Cambodia

Cambodia’s Supreme Court upholds 14-year treason terms for two reporters over a border photograph, ending their court appeals

Cambodia’s Supreme Court upholds 14-year treason terms for two reporters over a border photograph, ending their court appeals

Cambodia’s Supreme Court on Thursday upheld the treason convictions and 14-year prison terms of two journalists jailed over a Facebook photograph taken in a restricted border zone, ending their appeals through the courts, Agence France-Presse and the Associated Press reported.

The two, Phorn Sopheap of Battambang Post TV Online and Pheap Pheara of TSP 68 TV Online, were convicted of supplying a foreign state with information prejudicial to national defence. “The court has decided to uphold the ruling of the appeal court,” the Supreme Court’s deputy chief, Taing Sunlay, said after a short hearing.

The charge falls under Article 445 of Cambodia’s Criminal Code, which carries seven to fifteen years. Because the two are Cambodian nationals, the offence is classified as treason under Article 439, which labels the same acts espionage when a foreigner commits them. The 14-year terms sit one year below the maximum for the charge.

With the ruling, the journalists have exhausted their appeals through the ordinary courts. A royal pardon under Article 27 of the constitution could exempt them from serving their sentences, though it would leave the convictions in place. An amnesty would erase the convictions, but Cambodian law defines amnesty as an act of the National Assembly under Article 90, not a power the King holds alone.

The two were detained on 31 July 2025 after returning from an assignment in Oddar Meanchey province, on the disputed frontier with Thailand, having posted a Facebook photograph that showed them with Cambodian soldiers near Prasat Ta Krabei. Thai government agencies and media republished the picture, saying it showed newly laid anti-personnel mines, which would breach the 1997 Mine Ban Treaty that both countries have ratified. Cambodia denied placing new mines and said any in the area dated from earlier decades of conflict. The journalists denied wrongdoing and said they had permission to be where they took the photograph.

The Siem Reap Provincial Court convicted the two and sentenced them to 14 years each after a one-day trial in December 2025. The Battambang Appeal Court upheld the convictions on 26 March. A member of the defence team, Kang Pothe Vireak, said the two should have been tried under Cambodia’s press law rather than the penal code.

Cambodia’s Minister of Information, Neth Pheaktra, defended the ruling, saying the court had reached an independent decision based on the law, which he said protects journalism while safeguarding national security, political stability and national defence. Rights groups read the outcome differently. Bryony Lau, deputy Asia director at Human Rights Watch, told the Associated Press that the prosecution showed the authorities’ disdain for media freedom and restricted independent information for Cambodians. Sorn Sarath of the Cambodian Journalists Alliance Association called the 14-year terms the harshest ever imposed on Cambodian journalists.

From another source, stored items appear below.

Lemma set_fresh (k : string) (x : json) (props : list (string * json)) (p : prototype) :
  k ∉ map fst props -> assignable p k = true ->
  Object.set k x {| own := props; proto := p |}
  = ({| own := props ++ [(k, x)]; proto := p |}, Return tt).
Proof.
  intros Hk Hp. unfold Object.set. cbn [own proto].
  rewrite (assoc_None k props Hk), (define_fresh k x props Hk).
  unfold assignable in Hp.
  destruct (inherited k p) as [[[]|]|]; (reflexivity || discriminate).
Qed.

Lemma assign_properties_fresh (props : list (string * json)) (p : prototype) :
  forall props0,
    NoDup (map fst (props0 ++ props)) ->
    forallb (assignable p) (map fst props) = true ->
    Object.assign_properties props {| own := props0; proto := p |}
    = ({| own := props0 ++ props; proto := p |}, Return tt).
Proof.
  induction props as [|[k x] props IH]; intros props0 Hnodup Hp.
  - cbn. now rewrite app_nil_r.
  - cbn [map fst forallb] in Hp. apply andb_true_iff in Hp as [Hk Hp].
    cbn [Object.assign_properties]. unfold bind.
    rewrite set_fresh; [| |exact Hk].
    + rewrite IH; [now rewrite <- app_assoc | now rewrite <- app_assoc | exact Hp].
    + rewrite map_app in Hnodup. apply NoDup_app in Hnodup as (_ & Hdisj & _).
      intros Hin. apply (Hdisj k Hin). cbn. left.
Qed.

(** What [fromJSON] yields on a text that parses to [v]. *)
Lemma fromJSON_parsed (JSON_parse : string -> completion json) (text : string)
    (v : json) (p : prototype) :
  JSON_parse text = Return v ->
  NoDup (map fst (Object.own_enumerable v)) ->
  forallb (assignable p) (map fst (Object.own_enumerable v)) = true ->
  fromJSON JSON_parse p text = Return {| own := Object.own_enumerable v; proto := p |}.
Proof.
  intros Hparse Hnodup Hp. unfold fromJSON. rewrite Hparse.
  unfold Object.assign, Object.create.
  now rewrite (assign_properties_fresh _ p [] Hnodup Hp).
Qed.

(** C9 (amended): for every plain value [v] that the format represents (the
    text of [v] parses back to [v]; the keys of [v] are distinct, as those
    of an object are) and every prototype chain [p] along
    which each key of [v] resolves to nothing or to a writable data
    property, [fromJSON(p, getJSON(v))] yields an object with prototype [p]
    whose own enumerable properties are those of [v], same keys and same
    values. *)
Theorem fromJSON_getJSON (JSON_stringify : json -> string)
    (JSON_parse : string -> completion json) (v : json) (p : prototype) :
  JSON_parse (JSON_stringify v) = Return v ->
  NoDup (map fst (Object.own_enumerable v)) ->
  forallb (assignable p) (map fst (Object.own_enumerable v)) = true ->
  fromJSON JSON_parse p (getJSON JSON_stringify v)
  = Return {| own := Object.own_enumerable v; proto := p |}.
Proof. intros Hcodec. now apply fromJSON_parsed. Qed.
Lemma single_page_ranks_witness :
  (exists v, sample_pagerank single_page (85 # 100) 3 lcg
             = Ok [("a.html"%string, v)] /\ v == 1) /\
  (exists w, iterate_pagerank 2 single_page (85 # 100)
             = Some (Ok [("a.html"%string, w)]) /\
             w == 1 - (85 # 100) /\ ~ w == 1).
Proof.
  apply (single_page_ranks (85 # 100) 3 lcg 2).
  - reflexivity.
  - reflexivity.
  - lia.
  - apply lcg_uniform.
  - lia.
Defined.

(** * Further properties *)

(** ** [crawl] *)

Lemma keys_dict_set_in {V : Type} (d : list (page * V)) k v :
  k ∈ keys d -> keys (dict_set d k v) = keys d.
Proof.
  induction d as [|[k' v'] d IH]; simpl; intros Hk; [by apply elem_of_nil in Hk|].
  destruct (decide (k' = k)) as [->|Hne]; [done|]. simpl. f_equal.
  apply IH. apply elem_of_cons in Hk as [?|?]; [congruence|done].
Qed.

Lemma keys_dict_set {V : Type} (d : list (page * V)) k v :
  keys (dict_set d k v) = if decide (k ∈ keys d) then keys d else keys d ++ [k].
Proof.
  destruct (decide (k ∈ keys d)) as [Hk|Hk]; [by apply keys_dict_set_in|].
  rewrite dict_set_miss by done. unfold keys. by rewrite map_app.
Qed.

Lemma NoDup_dict_set {V : Type} (d : list (page * V)) k v :
  NoDup (keys d) -> NoDup (keys (dict_set d k v)).
Proof.
  intros Hnd. rewrite keys_dict_set. destruct (decide (k ∈ keys d)); [done|].
  apply NoDup_app. split; [done|]. split; [|apply NoDup_singleton].
  intros x Hx Hx'. apply list_elem_of_singleton in Hx'. by subst.
Qed.

Lemma Forall_dict_set {V : Type} (P : page * V -> Prop) (d : list (page * V)) k v :
  Forall P d -> P (k, v) -> Forall P (dict_set d k v).
Proof.
  intros Hd Hkv. induction d as [|[k' v'] d IH]; simpl; [by constructor|].
  apply Forall_cons in Hd as [Hhd Htl].
  destruct (decide (k' = k)); constructor; auto.
Qed.

Lemma dict_get_dict_set {V : Type} (d : list (page * V)) k v q :
  dict_get (dict_set d k v) q = if decide (k = q) then Ok v else dict_get d q.
Proof.
  induction d as [|[k' v'] d IH]; simpl.
  - destruct (decide (k = q)); done.
  - destruct (decide (k' = k)) as [->|Hne]; simpl.
    + destruct (decide (k = q)); done.
    + destruct (decide (k' = q)) as [->|Hne'].
      * by rewrite decide_False by done.
      * apply IH.
Qed.

Section CrawlFacts.
Variable findall : string -> list string.

(** The first loop keeps the keys distinct and never records a page as a
    link of itself. *)
Lemma extract_links_invariant (directory : list (string * string)) :
  NoDup (keys (extract_links findall directory)) /\
  Forall (fun po => po.1 ∉ po.2) (extract_links findall directory).
Proof.
  unfold extract_links.
  assert (forall (acc : Corpus),
            NoDup (keys acc) /\ Forall (fun po => po.1 ∉ po.2) acc ->
            let res := foldl (fun pages entry =>
                        let '(filename, contents) := entry in
                        if negb (endswith filename ".html") then pages
                        else dict_set pages filename
                               (list_to_set (findall contents) ∖ {[filename]}))
                        acc directory in
            NoDup (keys res) /\ Forall (fun po => po.1 ∉ po.2) res) as Hgen.
  { induction directory as [|[filename contents] directory IH]; intros acc Hacc;
      [done|].
    simpl. apply IH. destruct (endswith filename ".html"); simpl; [|done].
    destruct Hacc as [Hnd Hself]. split; [by apply NoDup_dict_set|].
    apply Forall_dict_set; [done|]. simpl.
    intros [_ Hk]%elem_of_difference. apply Hk. by apply elem_of_singleton. }
  apply Hgen. split; [apply NoDup_nil_2|constructor].
Qed.
(** * chessmaster3000: pseudo-legal move generation

    A shallow embedding of [chessmaster3000.js] (the position model, the
    geometry predicates, the leaper / rider / pawn / castling rules and the
    per-player aggregator) together with the properties the specification
    states about them.

    Conventions of the embedding:
    - ranks and files are JavaScript numbers holding integers: [Z];
    - the position object [state] is threaded through every function by a
      state-and-error monad [M]: a property read of [undefined] is the error
      [TypeError], and the [while] loop of the rider is bounded by fuel;
    - local arrays ([moves], [spaces], [pos]) are values: they are created
      by the call that uses them and never escape before it returns. *)

From Stdlib Require Import ZArith List String Ascii Bool Lia DecimalString.
From Stdlib Require Import DecimalPos Permutation.
Import ListNotations.
Local Open Scope Z_scope.

(** ** Position model *)

(** The [owner] strings ['w'] and ['b']. *)
Inductive player : Type := White | Black.

(** The normalised piece letter stored in a cell: ['p' 'n' 'b' 'r' 'q' 'k'],
    or ['x'] for an empty space. *)
Inductive letter : Type := Lp | Ln | Lb | Lr | Lq | Lk | Lx.

(** A board cell [{p, rank, file, owner}]; [owner] is [null] on an empty
    space. *)
Record cell : Type := mkCell {
  c_p : letter;
  c_rank : Z;
  c_file : Z;
  c_owner : option player
}.

(** [{k, q}]: kingside and queenside availability. *)
Record rights : Type := mkRights { r_k : bool; r_q : bool }.

(** [{w: {k, q}, b: {k, q}}]. *)
Record castlingTable : Type := mkCastling { cast_w : rights; cast_b : rights }.

(** The game state [{board, playerTurn, castling, enPassant}]. *)
Record state : Type := mkState {
  st_board : list (list cell);
  st_playerTurn : player;
  st_castling : castlingTable;
  st_enPassant : option (Z * Z)
}.

(** A move record [{piece, fromRank, fromFile, toRank, toFile, castle}].
    Ordinary moves carry no [castle] property; reading it gives a falsy
    value, which is [false] here. *)
Record move : Type := mkMove {
  piece : letter;
  fromRank : Z;
  fromFile : Z;
  toRank : Z;
  toFile : Z;
  castle : bool
}.

Definition player_eqb (a b : player) : bool :=
  match a, b with
  | White, White | Black, Black => true
  | _, _ => false
  end.

(** Strict equality [===] on owner values (['w'], ['b'] or [null]). *)
Definition owner_eqb (a b : option player) : bool :=
  match a, b with
  | Some x, Some y => player_eqb x y
  | None, None => true
  | _, _ => false
  end.

Definition letter_eqb (a b : letter) : bool :=
  match a, b with
  | Lp, Lp | Ln, Ln | Lb, Lb | Lr, Lr | Lq, Lq | Lk, Lk | Lx, Lx => true
  | _, _ => false
  end.

Definition sq_eqb (a b : Z * Z) : bool :=
  (fst a =? fst b) && (snd a =? snd b).

(** ** Outcomes and the monad *)

Inductive error : Type :=
| TypeError    (* a property of [undefined] was read, or [undefined] called *)
| OutOfFuel    (* the loop bound of the model was reached *)
| NotANumber.  (* a NaN arose; numbers of the model are integers *)

Inductive result (A : Type) : Type :=
| Ok (a : A)
| Err (e : error).
Arguments Ok {A} a.
Arguments Err {A} e.

Definition M (A : Type) : Type := state -> result A * state.

Definition ret {A} (a : A) : M A := fun s => (Ok a, s).

Definition throw {A} (e : error) : M A := fun s => (Err e, s).

Definition bind {A B} (m : M A) (k : A -> M B) : M B :=
  fun s => match m s with
           | (Ok a, s') => k a s'
           | (Err e, s') => (Err e, s')
           end.

Definition gets {A} (f : state -> A) : M A := fun s => (Ok (f s), s).

Definition liftR {A} (r : result A) : M A := fun s => (r, s).
(** * Railway geometry assembly and simplification

    A shallow embedding of the geometry stages of the OSM railway
    conversion pipeline:

    - [4_assign_coordinates_to_ways.py]   (way materialisation),
    - [7_extract_railway_relations.py]    (the relation record that stage 8 reads),
    - [8_combine_railway_polylines.py]    (route assembly),
    - [10_douglas_peucker_downsample.py]  (reprojection and simplification).

    GeoJSON dictionaries become records and finite maps, Python
    exceptions become an explicit error result, and the calls into the
    third-party geometry libraries ([shapely.ops.linemerge],
    [LineString.simplify], [pyproj.Transformer.transform]) become
    parameters of the functions that call them. *)

From Stdlib Require Import ZArith Lia QArith.
From stdpp Require Import gmap strings list fin_maps.

Local Close Scope Q_scope.
Local Open Scope Z_scope.

(** ** GeoJSON data *)

(** A coordinate pair [[lon, lat]] (or [[x, y]] after projection).  The
    stages modelled here only copy coordinates and compare them for
    equality, so the pair is kept on an integer grid (OSM's native
    resolution is 1e-7 degree). *)
Definition Coordinate : Type := Z * Z.

Inductive Geometry : Type :=
| Point (c : Coordinate)
| LineString (cs : list Coordinate)
| MultiLineString (ls : list (list Coordinate)).

(** [geometry["type"]] *)
Definition geom_type (g : Geometry) : string :=
  match g with
  | Point _ => "Point"
  | LineString _ => "LineString"
  | MultiLineString _ => "MultiLineString"
  end.

(** Values found in a feature's property mapping. *)
Inductive value : Type :=
| VNum (n : Z)
| VStr (s : string)
| VIds (ids : list Z)
| VCounts (cs : list (string * nat)).

Record Feature : Type := mkFeature {
  geometry : Geometry;
  properties : gmap string value
}.

(** [props.get(key, [])] for a key that holds a list of ids.  The
    pipeline writes [node_ids] and [member_ids] as arrays of integers
    (stages 2 and 7); a mapping without the key gives the default.
    Stage 2 writes the tags of a way after [node_ids], so a tag of
    that name leaves a string under the key: such a record is outside
    what this accessor describes, and [ids_are_listed] below is the
    condition that excludes it. *)
Definition get_ids (key : string) (props : gmap string value) : list Z :=
  match props !! key with
  | Some (VIds ids) => ids
  | _ => []
  end.

(** The key is absent or holds a list of ids, the two cases in which
    [get_ids] is what the program reads. *)
Definition ids_are_listed (key : string) (props : gmap string value)
    : bool :=
  match props !! key with
  | None | Some (VIds _) => true
  | Some _ => false
  end.

(** Python exceptions. *)
Inductive exc (A : Type) : Type :=
| Ok (a : A)
| Raise (e : string).
Arguments Ok {A} a.
Arguments Raise {A} e.

Definition exc_bind {A B} (m : exc A) (k : A -> exc B) : exc B :=
  match m with
  | Ok a => k a
  | Raise e => Raise e
  end.

Notation "x <-! m ; k" := (exc_bind m (fun x => k))
  (at level 100, m at next level, right associativity).

(** [for x in xs: ...] over a body that may raise. *)
Fixpoint exc_map {A B} (f : A -> exc B) (xs : list A) : exc (list B) :=
  match xs with
  | [] => Ok []
  | x :: xs' =>
      y <-! f x;
      ys <-! exc_map f xs';
      Ok (y :: ys)
  end.

(** ** Stage 4: assigning coordinates to ways *)

Module Materialize.

(** The inner loop of [update_way_coordinates]: the coordinates of the
    node ids found in [node_coords], and the ids that were not. *)
Definition collect_step (node_coords : gmap Z Coordinate)
    (st : list Coordinate * gset Z) (node_id : Z) : list Coordinate * gset Z :=
  match node_coords !! node_id with
  | Some c => (st.1 ++ [c], st.2)
  | None => (st.1, {[node_id]} ∪ st.2)
  end.

Definition collect (node_coords : gmap Z Coordinate) (node_ids : list Z)
    (missing_nodes : gset Z) : list Coordinate * gset Z :=
  foldl (collect_step node_coords) ([], missing_nodes) node_ids.

(** The body of the loop over features. *)
Definition update_feature (node_coords : gmap Z Coordinate)
    (feature : Feature) (missing_nodes : gset Z) : Feature * gset Z :=
  let node_ids := get_ids "node_ids" (properties feature) in
  match node_ids with
  | [] => (feature, missing_nodes)
  | _ =>
      let '(way_coordinates, missing_nodes) :=
        collect node_coords node_ids missing_nodes in
      match way_coordinates with
      | [] => (feature, missing_nodes)
      | [c] => (mkFeature (Point c) (properties feature), missing_nodes)
      | _ => (mkFeature (LineString way_coordinates) (properties feature),
              missing_nodes)
      end
  end.

(** [update_way_coordinates], from the decoded features to the
    features written out and the number of missing node ids. *)
Definition update_way_coordinates (features : list Feature)
    (node_coords : gmap Z Coordinate) : list Feature * nat :=
  let '(updated_features, missing_nodes) :=
    foldl (fun st feature =>
             let '(f', miss') := update_feature node_coords feature st.2 in
             (st.1 ++ [f'], miss'))
          ([], ∅) features in
  (updated_features, size missing_nodes).

(** [materialize]: what stage 4 does to one way. *)
Definition materialize (node_coords : gmap Z Coordinate) (feature : Feature)
    : Feature :=
  (update_feature node_coords feature ∅).1.

(** The node ids of a way that the resolver knows, in their order. *)
Definition resolved_ids (node_coords : gmap Z Coordinate) (node_ids : list Z)
    : list Z :=
  filter (fun node_id => is_Some (node_coords !! node_id)) node_ids.

End Materialize.

(** ** Stage 7: the relation record *)

Module Relations.

(** [member.type] as the reader yields it. *)
Inductive MemberType : Type := node | way | relation.

Definition type_code (t : MemberType) : string :=
  match t with
  | node => "n"
  | way => "w"
  | relation => "r"
  end.

Record Member : Type := mkMember {
  m_type : MemberType;
  m_ref : Z;
  m_role : string
}.

(** [counts[key] += 1] on a [defaultdict(int)]. *)
Fixpoint bump (key : string) (counts : list (string * nat))
    : list (string * nat) :=
  match counts with
  | [] => [(key, 1%nat)]
  | (k, n) :: counts' =>
      if decide (k = key) then (k, S n) :: counts'
      else (k, n) :: bump key counts'
  end.

(** [_create_feature_properties]: the three fixed keys, then every
    tag, then the member summary.  Only the ids of the members are
    kept per member; types and roles are stored as tallies. *)
Definition create_feature_properties (osm_id : Z) (osm_type : string)
    (tags : list (string * string)) (members : list Member)
    : gmap string value :=
  let properties : gmap string value :=
    <["member_count" := VNum (Z.of_nat (length members))]>
      (<["osm_type" := VStr osm_type]>
         (<["osm_id" := VNum osm_id]> ∅)) in
  let properties :=
    foldl (fun props tag => <[tag.1 := VStr tag.2]> props) properties tags in
  let member_types :=
    foldl (fun c m => bump (type_code (m_type m)) c) [] members in
  let member_roles :=
    foldl (fun c m => bump (m_role m) c) [] members in
  <["member_ids" := VIds (m_ref <$> members)]>
    (<["member_roles" := VCounts member_roles]>
       (<["member_types" := VCounts member_types]> properties)).

(** The feature [relation] appends for a railway relation: a
    placeholder point and the properties. *)
Definition relation_feature (osm_id : Z) (tags : list (string * string))
    (members : list Member) : Feature :=
  mkFeature (Point (0, 0))
            (create_feature_properties osm_id "relation" tags members).

End Relations.

(** ** Stage 8: combining the polylines of a relation *)

Module Combine.

(** What [linemerge(line_strings)] can do: return a geometry whose
    [geom_type] is [LineString], [MultiLineString] or something else,
    or raise. *)
Inductive MergeOutcome : Type :=
| MergedLine (cs : list Coordinate)
| MergedMulti (ls : list (list Coordinate))
| MergedOther
| MergeRaised.

(** The test applied to one member id: it is a key of the lookup, its
    geometry is a [LineString], and that has at least two points. *)
Definition member_line (way_lookup : gmap Z Feature) (member_id : Z)
    : option (list Coordinate) :=
  match way_lookup !! member_id with
  | Some way_data =>
      match geometry way_data with
      | LineString coords =>
          if bool_decide (2 <= length coords)%nat then Some coords else None
      | _ => None
      end
  | None => None
  end.

(** The list [line_strings] built by the first loop. *)
Definition collect_line_strings (way_lookup : gmap Z Feature)
    (member_ids : list Z) : list (list Coordinate) :=
  omap (member_line way_lookup) member_ids.

(** The fallback of both failure branches. *)
Definition fallback (line_strings : list (list Coordinate)) : Geometry :=
  MultiLineString line_strings.

Section WithLinemerge.

Variable linemerge : list (list Coordinate) -> MergeOutcome.

(** [combine_polylines_for_relation].  The handler of the [except]
    branch formats [relation['properties']['osm_id']] into its
    warning before it returns, which raises [KeyError] when the
    key is missing. *)
Definition combine_polylines_for_relation (relation : Feature)
    (way_lookup : gmap Z Feature) : exc (option Geometry) :=
  let member_ids := get_ids "member_ids" (properties relation) in
  match member_ids with
  | [] => Ok None
  | _ =>
      let line_strings := collect_line_strings way_lookup member_ids in
      match line_strings with
      | [] => Ok None
      | _ =>
          match linemerge line_strings with
          | MergedLine cs => Ok (Some (LineString cs))
          | MergedMulti ls => Ok (Some (MultiLineString ls))
          | MergedOther => Ok (Some (fallback line_strings))
          | MergeRaised =>
              match properties relation !! "osm_id" with
              | Some _ => Ok (Some (fallback line_strings))
              | None => Raise "KeyError"
              end
          end
      end
  end.

(** The ids a relation adds to [used_way_ids]. *)
Definition mark_used (way_lookup : gmap Z Feature) (member_ids : list Z)
    (used_way_ids : gset Z) : gset Z :=
  foldl (fun used member_id =>
           if decide (is_Some (way_lookup !! member_id))
           then {[member_id]} ∪ used else used)
        used_way_ids member_ids.

(** The properties of a combined feature. *)
Definition combined_properties (relation : Feature)
    (combined_geometry : Geometry) : gmap string value :=
  let member_ids := get_ids "member_ids" (properties relation) in
  <["source" := VStr "relation"]>
    (<["geometry_type" := VStr (geom_type combined_geometry)]>
       (<["combined_way_count" := VNum (Z.of_nat (length member_ids))]>
          (properties relation))).

(** One turn of the loop of [process_railway_relations]. *)
Definition relation_step (way_lookup : gmap Z Feature)
    (st : list Feature * gset Z) (relation : Feature)
    : exc (list Feature * gset Z) :=
  combined_geometry <-! combine_polylines_for_relation relation way_lookup;
  match combined_geometry with
  | Some g =>
      let member_ids := get_ids "member_ids" (properties relation) in
      Ok (st.1 ++ [mkFeature g (combined_properties relation g)],
          mark_used way_lookup member_ids st.2)
  | None => Ok st
  end.

Fixpoint relations_loop (way_lookup : gmap Z Feature)
    (st : list Feature * gset Z) (relations : list Feature)
    : exc (list Feature * gset Z) :=
  match relations with
  | [] => Ok st
  | relation :: relations' =>
      st' <-! relation_step way_lookup st relation;
      relations_loop way_lookup st' relations'
  end.

(** [process_railway_relations]: the combined features and the set
    of used way ids. *)
Definition process_railway_relations (relations : list Feature)
    (way_lookup : gmap Z Feature) : exc (list Feature * gset Z) :=
  relations_loop way_lookup ([], ∅) relations.

End WithLinemerge.

(** The properties of a standalone feature. *)
Definition standalone_properties (way_data : Feature) : gmap string value :=
  <["combined_way_count" := VNum 1]>
    (<["geometry_type" := VStr "LineString"]>
       (<["source" := VStr "standalone_way"]> (properties way_data))).
Lemma setDisplayMode_ready sc m r mode :
  viewerScene (r_viewer r) = Some sc -> modelRef (r_viewer r) = Some m ->
  setDisplayMode mode r
  = {| r_viewer :=
         withObjects
           (map (displayOne sc (selectedArray (objects sc)) mode) (objects sc))
           (r_viewer r);
       has_setObjectsXRayed := has_setObjectsXRayed r;
       has_setObjectsEdges := has_setObjectsEdges r;
       xrayedObjects := xrayedObjects r;
       edgeObjects :=
         if has_setObjectsEdges r
         then setFlagged (keys (objects sc))
                (match mode with Page.wireframe => true | _ => false end)
                (edgeObjects r)
         else edgeObjects r |}.
Proof.
  intros Hsc Hm. unfold setDisplayMode. rewrite Hsc, Hm.
  assert (Hobjs : forall c,
    reassertSelection sc (selectedArray (objects sc))
      (tintNonSelected sc c (objects sc))
    = map (fun e =>
             if bool_decide (id e ∈ selectedArray (objects sc))
             then reselectOne sc e
             else if has_setObjectsColorized sc then set_colorizeV c e
                  else e) (objects sc)).
  { intros c. rewrite reassertSelection_onMembers, tintNonSelected_map.
    unfold onMembers. rewrite map_map. apply map_ext. intros e.
    destruct (has_setObjectsColorized sc) eqn:Hc; cbn [andb].
    - destruct (bool_decide (id e ∈ selectedArray (objects sc))) eqn:Hin;
        cbn [negb]; cbn [id set_colorizeV]; by rewrite Hin.
    - done. }
  destruct mode; cbn [fst snd]; rewrite Hobjs; reflexivity.
Qed.

Lemma setFlagged_twice (hs : list string) (b b' : bool) (F : gset string) :
  setFlagged hs b' (setFlagged hs b F) = setFlagged hs b' F.
Proof.
  unfold setFlagged. generalize (list_to_set hs : gset string). intros A.
  destruct b, b'; apply set_eq; intros x; destruct (decide (x ∈ A));
    set_solver.
Qed.

Lemma setXrayMode_ready sc m r enabled :
  viewerScene (r_viewer r) = Some sc -> modelRef (r_viewer r) = Some m ->
  setXrayMode enabled r
  = {| r_viewer :=
         withObjects
           (map (xrayOne sc (has_setObjectsXRayed r)
                   (selectedArray (objects sc)) enabled) (objects sc))
           (r_viewer r);
       has_setObjectsXRayed := has_setObjectsXRayed r;
       has_setObjectsEdges := has_setObjectsEdges r;
       xrayedObjects :=
         if has_setObjectsXRayed r
         then setFlagged (keys (objects sc)) enabled (xrayedObjects r)
         else xrayedObjects r;
       edgeObjects := edgeObjects r |}.
Proof.
  intros Hsc Hm. unfold setXrayMode. rewrite Hsc, Hm.
  assert (Hall : forall b,
            setObjectsHighlighted (keys (objects sc)) b (objects sc)
            = map (set_highlightedV b) (objects sc)).
  { intros b. unfold setObjectsHighlighted.
    rewrite forEachUpd_onMembers by done. unfold onMembers.
    apply map_ext_in. intros e He. apply list_elem_of_In in He.
    rewrite bool_decide_eq_true_2; [done|].
    unfold keys. apply list_elem_of_fmap. eauto. }
  assert (Hsame : map (fun e : Entity => e) (objects sc) = objects sc)
    by apply map_id.
  unfold xrayOne.
  destruct enabled, (has_setObjectsXRayed r) eqn:HX; cbn [negb andb].
  - by rewrite Hsame, (withObjects_same sc).
  - destruct (has_setObjectsHighlighted sc).
    + unfold withViewer. by rewrite Hall, HX.
    + rewrite Hsame, (withObjects_same sc) by done.
      destruct r; cbn in *; by subst.
  - unfold withViewer. cbn [r_viewer has_setObjectsXRayed has_setObjectsEdges
                             xrayedObjects edgeObjects].
    unfold liveObjects. rewrite Hsc.
    by rewrite reassertSelection_onMembers, onMembers_map, ?HX.
  - destruct (has_setObjectsHighlighted sc) eqn:HH.
    + unfold withViewer. cbn [r_viewer has_setObjectsXRayed has_setObjectsEdges
                               xrayedObjects edgeObjects].
      rewrite (liveObjects_withObjects sc) by done. rewrite withObjects_twice.
      rewrite Hall.
      rewrite (selectedArray_map (set_highlightedV false)) by done.
      rewrite reassertSelection_onMembers, onMembers_map, map_map.
      by rewrite HX.
    + unfold withViewer. cbn [r_viewer has_setObjectsXRayed has_setObjectsEdges
                               xrayedObjects edgeObjects].
      unfold liveObjects. rewrite Hsc.
      rewrite reassertSelection_onMembers, onMembers_map. by rewrite HX.
Qed.

Lemma modes_not_ready mode enabled r :
  viewerScene (r_viewer r) = None \/ modelRef (r_viewer r) = None ->
  setDisplayMode mode r = r /\ setXrayMode enabled r = r.
Proof.
  unfold setDisplayMode, setXrayMode.
  intros [H|H]; rewrite H; [done|]. by destruct (viewerScene (r_viewer r)).
Qed.

Lemma displayOne_twice sc sc' sel mode mode' e :
  has_setObjectsColorized sc' = has_setObjectsColorized sc ->
  has_setObjectsHighlighted sc' = has_setObjectsHighlighted sc ->
  displayOne sc' sel mode' (displayOne sc sel mode e)
  = displayOne sc sel mode' e.
Proof.
  intros Hc Hh. unfold displayOne at 1. rewrite displayOne_id.
  unfold displayOne, reselectOne. rewrite Hc, Hh.
  case_bool_decide; destruct (has_setObjectsColorized sc),
    (has_setObjectsHighlighted sc); by destruct e.
Qed.

(** X17. The display mode has no memory: switching to a mode gives the
    same viewer, colours and edge flags included, whatever mode was set
    just before. *)
Theorem display_mode_last_wins (mode1 mode2 : Page.DisplayMode) (r : Render) :
  setDisplayMode mode2 (setDisplayMode mode1 r) = setDisplayMode mode2 r.
Proof.
  destruct (viewerScene (r_viewer r)) as [sc|] eqn:Hsc;
    [destruct (modelRef (r_viewer r)) as [m|] eqn:Hm|].
  - rewrite (setDisplayMode_ready sc m r mode1 Hsc Hm).
    set (objs1 := map (displayOne sc (selectedArray (objects sc)) mode1)
                    (objects sc)).
    rewrite (setDisplayMode_ready (set_objects objs1 sc) m _ mode2);
      [|cbn; by rewrite Hsc|by cbn].
    rewrite (setDisplayMode_ready sc m r mode2 Hsc Hm).
    cbn [r_viewer has_setObjectsXRayed has_setObjectsEdges xrayedObjects
         edgeObjects objects set_objects].
    rewrite withObjects_twice.
    assert (Hk : keys objs1 = keys (objects sc)).
    { apply keys_map. intros e. apply displayOne_id. }
    assert (Hs : selectedArray objs1 = selectedArray (objects sc)).
    { apply selectedArray_map; intros e;
        [apply displayOne_id | apply displayOne_selected]. }
    rewrite Hk, Hs. f_equal.
    + f_equal. unfold objs1. rewrite map_map. apply map_ext. intros e.
      by apply displayOne_twice.
    + destruct (has_setObjectsEdges r); [|done]. apply setFlagged_twice.
  - assert (Hn : forall md, setDisplayMode md r = r)
      by (intros md; apply (modes_not_ready md true r); auto).
    by rewrite !Hn.
  - assert (Hn : forall md, setDisplayMode md r = r)
      by (intros md; apply (modes_not_ready md true r); auto).
    by rewrite !Hn.
Qed.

The same court had upheld the incitement conviction of the opposition figure Rong Chhun less than a week earlier, the Associated Press reported. The Cambodian Journalists Alliance Association said more than 30 people, including activists and journalists, were arrested between mid-2025 and early 2026 over social-media posts about the border dispute. The two countries signed a ceasefire in late December; border crossings have not reopened.

Reporters Without Borders ranks Cambodia 151st of 180 countries in its 2026 World Press Freedom Index, up from 161st a year earlier.